**TASK TO CARRY OUT**: Filter the listing below, keeping only the lines with the word "result".

━━ DATA LISTING

(* ===== verification/ConfigDocument.v ===== *)
(** * Layer documents

    [dotmac_config_layers/document.py], and [parse_spec_pointer] of [fields.py]:
    canonical JSON, JSON pointers, and the directives a layer document may hold.
    A document is a decoded JSON value; [Mapping] is [JObj], a list or a tuple
    is [JList]. *)

From S2P Require Import Prelude PyData PyTime.
From stdpp Require Import base gmap strings pretty list.
From Stdlib Require Import ZArith NArith Ascii SpecFloat.

(** ** Errors of the composition engine *)

(** [MergeError] is a [DocumentError]; [PyError] is an exception of the
    language that no handler of the engine names, with its class. *)
Inductive config_error : Type :=
  | DocumentError (path message : string)
  | MergeError (path message : string)
  | LayerError (issues : list string)
  | PluginError (message : string)
  | DerivationCycleError (message : string)
  | PyError (cls message : string).

(** [str(exc)] of a [DocumentError]. *)
Definition document_error_text (path message : string) : string :=
  (if str_truthy path then path else "/") +:+ ": " +:+ message.

(** ** Dicts and equality of values *)

Definition dict : Type := list (string * json).

Fixpoint assoc_set {A} (k : string) (a : A) (l : list (string * A)) : list (string * A) :=
  match l with
  | [] => [(k, a)]
  | (k', a') :: l => if String.eqb k k' then (k', a) :: l else (k', a') :: assoc_set k a l
  end.

Fixpoint assoc_del {A} (k : string) (l : list (string * A)) : list (string * A) :=
  match l with
  | [] => []
  | (k', a') :: l => if String.eqb k k' then l else (k', a') :: assoc_del k l
  end.

Definition assoc_mem {A} (k : string) (l : list (string * A)) : bool :=
  match assoc_get k l with Some _ => true | None => false end.

(** The value of a number, as [m * 2 ** e] with [e <= 0] or [m * 2 ** 0]. *)
Inductive number : Type := Finite (m : Z) (e : Z) | Infinite (negative : bool) | NaN.

Definition number_of (j : json) : option number :=
  match j with
  | JBool b => Some (Finite (if b then 1 else 0) 0)
  | JInt z => Some (Finite z 0)
  | JFloat (S754_zero _) => Some (Finite 0 0)
  | JFloat (S754_finite s m e) => Some (Finite (if s then Z.neg m else Z.pos m) e)
  | JFloat (S754_infinity s) => Some (Infinite s)
  | JFloat S754_nan => Some NaN
  | _ => None
  end.

(** [==] of two numbers: exact, whatever their types. *)
Definition number_eqb (a b : number) : bool :=
  match a, b with
  | Finite m e, Finite n f =>
      let low := Z.min e f in (Z.shiftl m (e - low) =? Z.shiftl n (f - low))%Z
  | Infinite s, Infinite t => Bool.eqb s t
  | _, _ => false
  end.

(** [==] of two decoded values. Two dicts are equal when they have the same
    keys with equal values, in any order. *)
Fixpoint py_eq (a b : json) : bool :=
  match number_of a, number_of b with
  | Some x, Some y => number_eqb x y
  | None, None =>
      match a, b with
      | JNull, JNull => true
      | JStr s, JStr t => String.eqb s t
      | JList l, JList k =>
          (fix go l k := match l, k with
             | [], [] => true
             | x :: l, y :: k => py_eq x y && go l k
             | _, _ => false
             end) l k
      | JObj fs, JObj gs =>
          (length fs =? length gs)%nat &&
          (fix go fs := match fs with
             | [] => true
             | (k, x) :: fs =>
                 match assoc_get k gs with Some y => py_eq x y | None => false end && go fs
             end) fs
      | _, _ => false
      end
  | _, _ => false
  end.

(** The number of values in a document. *)
Fixpoint json_size (j : json) : nat :=
  match j with
  | JList l => S (foldr (λ x n, json_size x + n) 0 l)
  | JObj fs => S (foldr (λ kv n, json_size kv.2 + n) 0 fs)
  | _ => 1
  end.

(** [x in l] of a list. *)
Definition py_in (x : json) (l : list json) : bool := existsb (λ y, py_eq y x) l.

Example py_eq_1 : py_eq (JBool true) (JFloat (S754_finite false 4503599627370496 (-52))) = true.
Proof. reflexivity. Qed.
Example py_eq_2 :
  py_eq (JObj [("a", JInt 1); ("b", JNull)]) (JObj [("b", JNull); ("a", JInt 1)]) = true.
Proof. reflexivity. Qed.

(** ** Canonical JSON *)

(** The string literal of [json.dumps] without [ensure_ascii]. *)
Definition canonical_char (c : ascii) : string :=
  let n := N_of_ascii c in
  if Ascii.eqb c quote_char || Ascii.eqb c backslash_char then
    String backslash_char (String c "")
  else if (n =? 8)%N then "\b" else if (n =? 9)%N then "\t"
  else if (n =? 10)%N then "\n" else if (n =? 12)%N then "\f"
  else if (n =? 13)%N then "\r"
  else if (n <? 32)%N then "\u" +:+ hex_digits 4 n
  else String c "".
Definition canonical_str (s : string) : string :=
  String quote_char (str_flat_map canonical_char s +:+ String quote_char "").

Section canonical.
Context `{Runtime}.

Fixpoint canonical_json (j : json) : string :=
  match j with
  | JNull => "null"
  | JBool b => if b then "true" else "false"
  | JInt z => pretty z
  | JFloat f => float_repr f
  | JStr s => canonical_str s
  | JList l => "[" +:+ str_join "," (map canonical_json l) +:+ "]"
  | JObj fs =>
      "{" +:+ str_join ","
        (map (λ kv : string * string, canonical_str kv.1 +:+ ":" +:+ kv.2)
           (sort_keys (map (λ kv, (kv.1, canonical_json kv.2)) fs))) +:+ "}"
  end.
End canonical.

(** ** Pointers *)

(** A path is the tuple of its segments. *)
Definition Path : Type := list string.

Definition escape_char (c : ascii) : string :=
  if Ascii.eqb c "~" then "~0" else if Ascii.eqb c "/" then "~1" else String c "".

(** [segment.replace("~", "~0").replace("/", "~1")]. *)
Definition escape_segment (segment : string) : string := str_flat_map escape_char segment.

Definition pointer (parts : Path) : string :=
  foldr (λ part rest, "/" +:+ escape_segment part +:+ rest) "" parts.

(** [s.replace(xy, new)] for a two-character pattern. *)
Fixpoint replace_pair (x y : ascii) (new : string) (s : string) : string :=
  match s with
  | String c t =>
      match t with
      | String d u =>
          if Ascii.eqb c x && Ascii.eqb d y then new +:+ replace_pair x y new u
          else String c (replace_pair x y new t)
      | EmptyString => s
      end
  | EmptyString => EmptyString
  end.

(** [s.split(c)]: one part more than the separators. *)
Fixpoint str_split (c : ascii) (s : string) : list string :=
  match s with
  | EmptyString => [""]
  | String d s =>
      match str_split c s with
      | part :: parts => if Ascii.eqb d c then "" :: part :: parts else String d part :: parts
      | [] => []
      end
  end.

Definition unescape_segment (part : string) : string :=
  replace_pair "~" "0" "~" (replace_pair "~" "1" "/" part).

Definition parse_spec_pointer (text : string) : result config_error Path :=
  match text with
  | EmptyString => Ok []
  | String c rest =>
      if Ascii.eqb c "/" then Ok (unescape_segment <$> str_split "/" rest)
      else Raise (PyError "ValueError" ("spec pointer must start with '/': " +:+ py_repr_str text))
  end.

(** [urllib.parse.quote(text, safe="")]: everything but letters, digits and
    [_.-~] as an upper-case percent escape. *)
Definition upper_hex_char (n : N) : ascii :=
  if (n <? 10)%N then ascii_of_N (48 + n) else ascii_of_N (55 + n).
Definition is_unreserved (c : ascii) : bool :=
  let n := N_of_ascii c in
  ((48 <=? n) && (n <=? 57) || (65 <=? n) && (n <=? 90) || (97 <=? n) && (n <=? 122)
   || (n =? 95) || (n =? 46) || (n =? 45) || (n =? 126))%N.
Definition quote_ascii (c : ascii) : string :=
  let n := N_of_ascii c in
  if is_unreserved c then String c ""
  else String "%" (String (upper_hex_char (n / 16)) (String (upper_hex_char (n mod 16)) "")).
Definition element_segment (canonical_element : string) : string :=
  str_flat_map quote_ascii canonical_element.

Example element_segment_1 : element_segment "10.0.0.0/8" = "10.0.0.0%2F8".
Proof. reflexivity. Qed.

(** ** Directives *)

Definition DELETE : string := "$delete".
Definition ADD : string := "$add".
Definition REMOVE : string := "$remove".
Definition REPLACE : string := "$replace".

Definition is_delete (value : json) : result config_error bool :=
  match value with
  | JObj fields =>
      match assoc_get DELETE fields with
      | None => Ok false
      | Some flag =>
          match flag, fields with
          | JBool true, [_] => Ok true
          | _, _ => Raise (DocumentError "" ("$delete must be exactly {" +:+ String quote_char
                      (DELETE +:+ String quote_char ": true}")))
          end
      end
  | _ => Ok false
  end.

Fixpoint check_directive_keys (value : dict) (allowed : list string) (path : string)
    : result config_error unit :=
  match value with
  | [] => Ok tt
  | (key, _) :: value =>
      _ ← raise_if (startswith "$" key && bool_decide (key ∉ allowed))
            (DocumentError path ("directive " +:+ key +:+ " is not valid here"));
      check_directive_keys value allowed path
  end.

Record UnionPatch : Type := MkUnionPatch {
  up_add : list json;
  up_remove : list json;
  up_replace : option (list json);
}.

(** [tuple(value[key])] of a key known to hold a list. *)
Definition list_at (key : string) (value : dict) : option (list json) :=
  match assoc_get key value with Some (JList l) => Some l | _ => None end.

Fixpoint check_lists (value : dict) (path : string) : result config_error unit :=
  match value with
  | [] => Ok tt
  | (key, JList _) :: value => check_lists value path
  | (key, _) :: _ => Raise (DocumentError path (key +:+ " needs a list"))
  end.

Definition parse_union_patch (value : json) (path : string) : result config_error UnionPatch :=
  match value with
  | JList l => Ok (MkUnionPatch l [] None)
  | JObj fields =>
      _ ← check_directive_keys fields [ADD; REMOVE; REPLACE] path;
      _ ← raise_if (bool_decide (length fields = 0) || existsb (λ k, negb (startswith "$" k)) fields.*1)
            (DocumentError path "a union patch holds only $add/$remove/$replace");
      _ ← raise_if (assoc_mem REPLACE fields && (assoc_mem ADD fields || assoc_mem REMOVE fields))
            (DocumentError path "$replace cannot be combined with $add/$remove");
      _ ← check_lists fields path;
      Ok (MkUnionPatch (default [] (list_at ADD fields)) (default [] (list_at REMOVE fields))
            (list_at REPLACE fields))
  | _ => Raise (DocumentError path "a union field takes a list or a directive object")
  end.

━━━━

**RESPONSE TO THE EXERCISE**:
Definition parse_spec_pointer (text : string) : result config_error Path :=
Definition is_delete (value : json) : result config_error bool :=
    : result config_error unit :=
Fixpoint check_lists (value : dict) (path : string) : result config_error unit :=
Definition parse_union_patch (value : json) (path : string) : result config_error UnionPatch :=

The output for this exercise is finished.